14 de Janeiro de 2009 - 20h07 - Última modificação em 15 de Janeiro de 2009 - 12h37
Perda de empregos em novembro reduz postos de trabalho na indústria têxtil em 2008
Alana Gandra
Repórter da Agência Brasil
Rio de Janeiro - Com um estoque de 1,65 milhão de postos de trabalho criados no país, a industria têxtil e de confecção registrou queda de 7,36 empregos somente no mês de novembro do ano passado, de acordo com dados do Ministério do Trabalho e Emprego (MTE).
Os números divulgados pela Associação Brasileira da Indústria Têxtil e de Confecção (Abit) indicam que no ano passado, até novembro, foram criados pelo setor 51,355 mil postos de trabalhos formais. O número final deverá ficar, segundo o presidente da Abit, Aguinaldo Diniz Filho, em torno de 42 mil empregos, uma vez que cerca de 9 mil empregos deverão ter sido perdidos em dezembro em decorrência da crise internacional.
Para 2009, Aguinaldo Diniz estimou que a geração líquida de empregos deve ficar em torno de 35 mil.
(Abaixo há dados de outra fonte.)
(** * SubscriptionApp: billing engine, budget evaluator and CSV export

    A shallow embedding of the computational core of the subscription
    tracker (renderer/js/models, renderer/js/services, renderer/js/utils
    and the CSV helper of main.js), with the properties stated by the
    specification proved (or refuted) on it.

    Conventions of the embedding.
    - A JavaScript Number that carries money or a percentage is an IEEE-754
      binary64 value: Rocq's primitive [float], with its own NaN, infinities
      and signed zeros.
    - A time value (milliseconds since the epoch) and a count of days are
      integral Numbers; they are [Z].  An Invalid Date (time value NaN) is
      [None].
    - A timestamp stored in a record is an ISO-8601 string in the source.
      It is represented by the time value it parses to ([TsText]), with
      [TsEmpty] for a missing or empty one.
    - A String is held as its UTF-8 encoding, one [ascii] per byte; the
      code points that [trim] strips are recognised by their encodings.
    - [throw new Error(msg)] is a result [Err msg]; a service method threads
      the stored collection explicitly. *)

From Stdlib Require Import ZArith Lia Bool List String Ascii Floats Uint63.
From stdpp Require Import list.
Import ListNotations.
Local Open Scope Z_scope.

(** ** ECMAScript Date: time values and the calendar (ECMA-262, 21.4.1) *)

Module JsDate.

Definition msPerDay : Z := 86400000.

Definition Day (t : Z) : Z := t / msPerDay.
Definition TimeWithinDay (t : Z) : Z := t mod msPerDay.

Definition isLeapYear (y : Z) : bool :=
  if negb (y mod 4 =? 0) then false
  else if negb (y mod 100 =? 0) then true
  else if negb (y mod 400 =? 0) then false
  else true.

Definition DaysInYear (y : Z) : Z := if isLeapYear y then 366 else 365.

Definition DayFromYear (y : Z) : Z :=
  365 * (y - 1970) + (y - 1969) / 4 - (y - 1901) / 100 + (y - 1601) / 400.

Definition TimeFromYear (y : Z) : Z := msPerDay * DayFromYear y.

(** ECMA-262 defines YearFromTime(t) as the largest [y] with
    [TimeFromYear y <= t].  This is that year, computed through the
    400/100/4/1-year cycles counted from 1601-01-01 (day -134774);
    [YearFromDay_spec] and [YearFromDay_unique] below show that it is the
    year of the definition. *)
Definition YearFromDay (d : Z) : Z :=
  let n := d + 134774 in
  let c400 := n / 146097 in
  let r400 := n mod 146097 in
  let c100 := Z.min (r400 / 36524) 3 in
  let r100 := r400 - c100 * 36524 in
  let c4 := r100 / 1461 in
  let r4 := r100 mod 1461 in
  let c1 := Z.min (r4 / 365) 3 in
  1601 + 400 * c400 + 100 * c100 + 4 * c4 + c1.

Definition YearFromTime (t : Z) : Z := YearFromDay (Day t).

Definition DayWithinYear (t : Z) : Z := Day t - DayFromYear (YearFromTime t).

Definition InLeapYear (t : Z) : Z :=
  if isLeapYear (YearFromTime t) then 1 else 0.

Definition MonthFromTime (t : Z) : Z :=
  let d := DayWithinYear t in
  let l := InLeapYear t in
  if d <? 31 then 0
  else if d <? 59 + l then 1
  else if d <? 90 + l then 2
  else if d <? 120 + l then 3
  else if d <? 151 + l then 4
  else if d <? 181 + l then 5
  else if d <? 212 + l then 6
  else if d <? 243 + l then 7
  else if d <? 273 + l then 8
  else if d <? 304 + l then 9
  else if d <? 334 + l then 10
  else 11.

Definition DateFromTime (t : Z) : Z :=
  let d := DayWithinYear t in
  let l := InLeapYear t in
  match MonthFromTime t with
  | 0 => d + 1
  | 1 => d - 30
  | 2 => d - 58 - l
  | 3 => d - 89 - l
  | 4 => d - 119 - l
  | 5 => d - 150 - l
  | 6 => d - 180 - l
  | 7 => d - 211 - l
  | 8 => d - 242 - l
  | 9 => d - 272 - l
  | 10 => d - 303 - l
  | _ => d - 333 - l
  end.

(** Day number within the year of the first day of month [m] (0..11). *)
Definition monthStart (leap : bool) (m : Z) : Z :=
  let l := if leap then 1 else 0 in
  match m with
  | 0 => 0
  | 1 => 31
  | 2 => 59 + l
  | 3 => 90 + l
  | 4 => 120 + l
  | 5 => 151 + l
  | 6 => 181 + l
  | 7 => 212 + l
  | 8 => 243 + l
  | 9 => 273 + l
  | 10 => 304 + l
  | _ => 334 + l
  end.

(** Number of days of month [m] (0..11) of year [y]. *)
Definition DaysInMonth (y m : Z) : Z :=
  match m with
  | 1 => if isLeapYear y then 29 else 28
  | 3 | 5 | 8 | 10 => 30
  | _ => 31
  end.

(** MakeDay(year, month, date): the day number of the first day of month
    [month mod 12] of year [year + floor(month / 12)], plus [date - 1].
    [MakeDay_first] shows that the day found has the three fields
    ECMA-262 asks for. *)
Definition MakeDay (year month date : Z) : Z :=
  let ym := year + month / 12 in
  let mn := month mod 12 in
  DayFromYear ym + monthStart (isLeapYear ym) mn + date - 1.

Definition MakeDate (day time : Z) : Z := day * msPerDay + time.

Definition MakeTime (hour min sec ms : Z) : Z :=
  hour * 3600000 + min * 60000 + sec * 1000 + ms.

(** A Date object's [[DateValue]]: [None] is NaN. *)
Definition jsdate : Type := option Z.

Definition maxTime : Z := 8640000000000000.

Definition TimeClip (t : Z) : jsdate :=
  if Z.abs t <=? maxTime then Some t else None.

(** The time zone of the host: the offset of local time from UTC, in
    milliseconds, at a UTC time value (LocalTZA(t, true) of ECMA-262) and at
    a local time value (LocalTZA(t, false)).  The two differ around a
    daylight-saving transition. *)
Record zone : Type := { offsetAtUTC : Z -> Z; offsetAtLocal : Z -> Z }.

(** A zone whose offset never changes. *)
Definition fixedZone (offset : Z) : zone :=
  {| offsetAtUTC := fun _ => offset; offsetAtLocal := fun _ => offset |}.

Section LocalTime.
Variable LocalTZA : zone.

Definition LocalTime (t : Z) : Z := t + offsetAtUTC LocalTZA t.
Definition UTC (t : Z) : Z := t - offsetAtLocal LocalTZA t.

(** Getters return a Number: [None] is NaN. *)
Definition getDate (d : jsdate) : option Z :=
  match d with
  | None => None
  | Some t => Some (DateFromTime (LocalTime t))
  end.

Definition getMonth (d : jsdate) : option Z :=
  match d with
  | None => None
  | Some t => Some (MonthFromTime (LocalTime t))
  end.

Definition getFullYear (d : jsdate) : option Z :=
  match d with
  | None => None
  | Some t => Some (YearFromTime (LocalTime t))
  end.

(** [d.setDate(dt)] *)
Definition setDate (d : jsdate) (dt : option Z) : jsdate :=
  match d, dt with
  | Some t0, Some dt =>
      let t := LocalTime t0 in
      TimeClip (UTC (MakeDate
        (MakeDay (YearFromTime t) (MonthFromTime t) dt) (TimeWithinDay t)))
  | _, _ => None
  end.

(** [d.setMonth(m)] (one argument: the date of the month is kept) *)
Definition setMonth (d : jsdate) (m : option Z) : jsdate :=
  match d, m with
  | Some t0, Some m =>
      let t := LocalTime t0 in
      TimeClip (UTC (MakeDate
        (MakeDay (YearFromTime t) m (DateFromTime t)) (TimeWithinDay t)))
  | _, _ => None
  end.

(** [d.setHours(hour, min, sec, ms)] (four arguments) *)
Definition setHours (d : jsdate) (hour min sec ms : Z) : jsdate :=
  match d with
  | Some t0 =>
      let t := LocalTime t0 in
      TimeClip (UTC (MakeDate (Day t) (MakeTime hour min sec ms)))
  | None => None
  end.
O diretor-superintendente da Abit, Fernando Pimentel, esclareceu que, tradicionalmente, no mês de dezembro, o Cadastro Geral de Empregados e Desempregados (Caged), do MTE, apresenta perda de empregos, “porque é um momento em que tem muita contratação temporária e, depois existem as descontratações. O que surpreende, e é efeito da crise, é que em novembro a indústria de transformação como um todo perdeu postos de trabalho. Ou seja, houve uma antecipação à situação nova que o mundo passou a viver pós-setembro”.
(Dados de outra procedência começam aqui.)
(** * anyappinc/fitbit: the OAuth 2.0 + PKCE client and the locale table

    A shallow embedding of [localization.go], of the constants file and of
    the authorization file (Token, tokenRefresher, AuthCodeURL, Link),
    together with the parts of Go's standard library and of
    golang.org/x/oauth2 that these functions call. *)

From Stdlib Require Import ZArith List Ascii String Lia Bool.
From Stdlib.Strings Require Import Byte.
From stdpp Require Import base option list gmap strings.

(* ===================================================================== *)
(** ** localization.go *)
(* ===================================================================== *)

Module Localization.
Local Open Scope string_scope.

(** [type Locale string] *)
Definition Locale : Type := string.

(** The first constant is declared with the type [Locale]; the others are
    untyped string constants, converted where a [Locale] is expected. *)
Definition LocaleAustralia : Locale := "en_AU".
Definition LocaleFrance : string := "fr_FR".
Definition LocaleGermany : string := "de_DE".
Definition LocaleJapan : string := "ja_JP".
Definition LocaleNewZealand : string := "en_NZ".
Definition LocaleSpain : string := "es_ES".
Definition LocaleUnitedKingdom : string := "en_GB".
Definition LocaleUnitedStates : string := "en_US".

(** [func (l *Locale) asString() string]; a nil pointer is [None]. *)
Definition asString (l : option Locale) : string :=
  match l with
  | None => ""
  | Some s => s
  end.

Record Unit : Type := mkUnit {
  Distance : string;
  Elevation : string;
  Height : string;
  Weight : string;
  BodyMeasurements : string;
  Liquids : string;
  BloodGlucose : string
}.

Definition UnitedStatesUnit : Unit :=
  {| Distance := "mile"; Elevation := "ft"; Height := "in"; Weight := "lb";
     BodyMeasurements := "in"; Liquids := "fl oz"; BloodGlucose := "mg/dL" |}.

Definition UnitedKingdomUnit : Unit :=
  {| Distance := "km"; Elevation := "m"; Height := "cm"; Weight := "st";
     BodyMeasurements := "cm"; Liquids := "ml"; BloodGlucose := "mmol/l" |}.

Definition MetricUnit : Unit :=
  {| Distance := "km"; Elevation := "m"; Height := "cm"; Weight := "kg";
     BodyMeasurements := "cm"; Liquids := "ml"; BloodGlucose := "mmol/l" |}.

(** [func getCorrespondingUnit(locale Locale) *Unit]: the result is a
    pointer, [None] standing for nil; the three package variables are
    the pointers to the records above. *)
Definition getCorrespondingUnit (locale : Locale) : option Unit :=
  if String.eqb locale LocaleUnitedStates then Some UnitedStatesUnit
  else if String.eqb locale LocaleUnitedKingdom then Some UnitedKingdomUnit
  else Some MetricUnit.

End Localization.

(* ===================================================================== *)
(** ** Go bytes: [byte] is an 8-bit value, [[]byte] a list of them *)
(* ===================================================================== *)

Module GoBytes.
Local Open Scope Z_scope.
Local Open Scope string_scope.

Definition to_Z (b : byte) : Z := Z.of_N (Byte.to_N b).

(** The conversion [byte(v)] of an unsigned integer keeps the low 8 bits. *)
Definition of_Z (v : Z) : byte :=
  match Byte.of_N (Z.to_N (v mod 256)) with
  | Some b => b
  | None => x00
  end.

(** [string(bs)] and [[]byte(s)]: a Go string is its bytes. *)
Definition to_string (bs : list byte) : string := string_of_list_byte bs.
Definition of_string (s : string) : list byte := list_byte_of_string s.

End GoBytes.

(* ===================================================================== *)
(** ** crypto/sha256 *)
(* ===================================================================== *)

Module Sha256.
Import GoBytes.
Local Open Scope Z_scope.

(** A [uint32] is a [Z] in [0, 2^32); sums wrap around. *)
Definition u32 (z : Z) : Z := z mod 4294967296.
Definition u64 (z : Z) : Z := z mod 18446744073709551616.

Definition add32 (a b : Z) : Z := u32 (a + b).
Pimentel disse que ao longo deste ano, a economia brasileira e o setor têxtil e de confecção serão geradores líquidos de postos de trabalho formais. “Porque, a despeito das previsões de geração de emprego serem menores do que as do ano que passou, com a perspectiva de a economia crescer entre 2% e 3%, prevê-se um máximo de geração de 1 milhão de postos de trabalho. E todos os setores, de uma forma ou de outra, vão acompanhar um pouco esse novo ritmo de geração de trabalho”.
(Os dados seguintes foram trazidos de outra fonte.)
(* ===== verification/Logic.v ===== *)
(** * A program logic for the machine *)

From S2P Require Import Prelude Machine.

(** ** Well-formed worlds *)

Definition epochs (c : cell) : list epoch := nwr c :: nrd c.

(** A view points to writes that exist. *)
Definition seen (w : world) (V : view) : Prop := forall x, is_Some (whist w x (V (KL x))).

(** All views in a world do, and the writes are finitely many. *)
Record wf_hist (w : world) : Prop := {
  wh_bot : seen w vbot;
  wh_view : forall u, seen w (wview w u);
  wh_msg : forall x i m, whist w x i = Some m -> seen w (mview m);
  wh_mtx : forall a, seen w (mrel (wmtx w a));
  wh_wrel : forall a, seen w (rw_wrel (wrw w a));
  wh_rrel : forall a, seen w (rw_rrel (wrw w a));
  wh_bound : forall x, exists B, forall i, (B <= i)%nat -> whist w x i = None
}.

(** Every recorded access is counted by the thread that made it; threads
    that do not exist yet have observed nothing. *)
Record wf (w : world) : Prop := {
  wf_epoch : forall x e, e ∈ epochs (wcell w x) -> (e.2 <= wview w e.1 (KT e.1))%nat;
  wf_fresh : forall u k, (wn w <= u)%nat -> wview w u k = 0%nat;
  wf_seen : wf_hist w
}.

(** The operations that may have to wait for another thread. *)
Definition waits (o : op) : bool :=
  match o with
  | MutexLock _ | CondWake _ _ | RwRdlock _ | RwWrlock _ | Join _ => true
  | _ => false
  end.

(** ** Equivalence of programs up to the continuations' extension *)

Inductive peq {A} : prog A -> prog A -> Prop :=
| peq_ret a : peq (Ret a) (Ret a)
| peq_op o k k' : (forall r, peq (k r) (k' r)) -> peq (Op o k) (Op o k')
| peq_fork c k k' : (forall r, peq (k r) (k' r)) -> peq (Fork c k) (Fork c k')
| peq_iter b s k k' : (forall r, peq (k r) (k' r)) -> peq (Iter b s k) (Iter b s k').

(** ** The logic

    Every thread [t] owns a local ghost state [g t : L]. A logic is given by
    what threads know of each other, the invariant [inv w g]; by when a thread
    can count on getting on with its next operation, [ready t o w g]; and by
    the ghost states of threads that have ended. *)
Record logic (L : Type) := Logic {
  inv : world -> (tid -> L) -> Prop;
  ready : tid -> op -> world -> (tid -> L) -> Prop;
  ended : L -> Prop
}.
Arguments Logic {L}. Arguments inv {L}. Arguments ready {L}. Arguments ended {L}.

Section Wp.
Context {L : Type} (G : logic L).

(** The states in which thread [t] may find the world at its next step. *)
Definition at_state (t : tid) (l : L) (V : view) (w : world) (g : tid -> L) : Prop :=
  wf w /\ inv G w g /\ g t = l /\ wview w t = V /\ (t < wn w)%nat.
Para o empresário, embora o setor têxtil e de confecção tenha sido um dos mais afetados pela queda do dólar, o novo cenário cambial poderá torná-lo um dos mais beneficiados. “Desde que o país não seja invadido pelos excedentes asiáticos, por força da queda do consumo nos mercados centrais, nós teremos geração líquida de postos de trabalho formais”, disse Pimentel.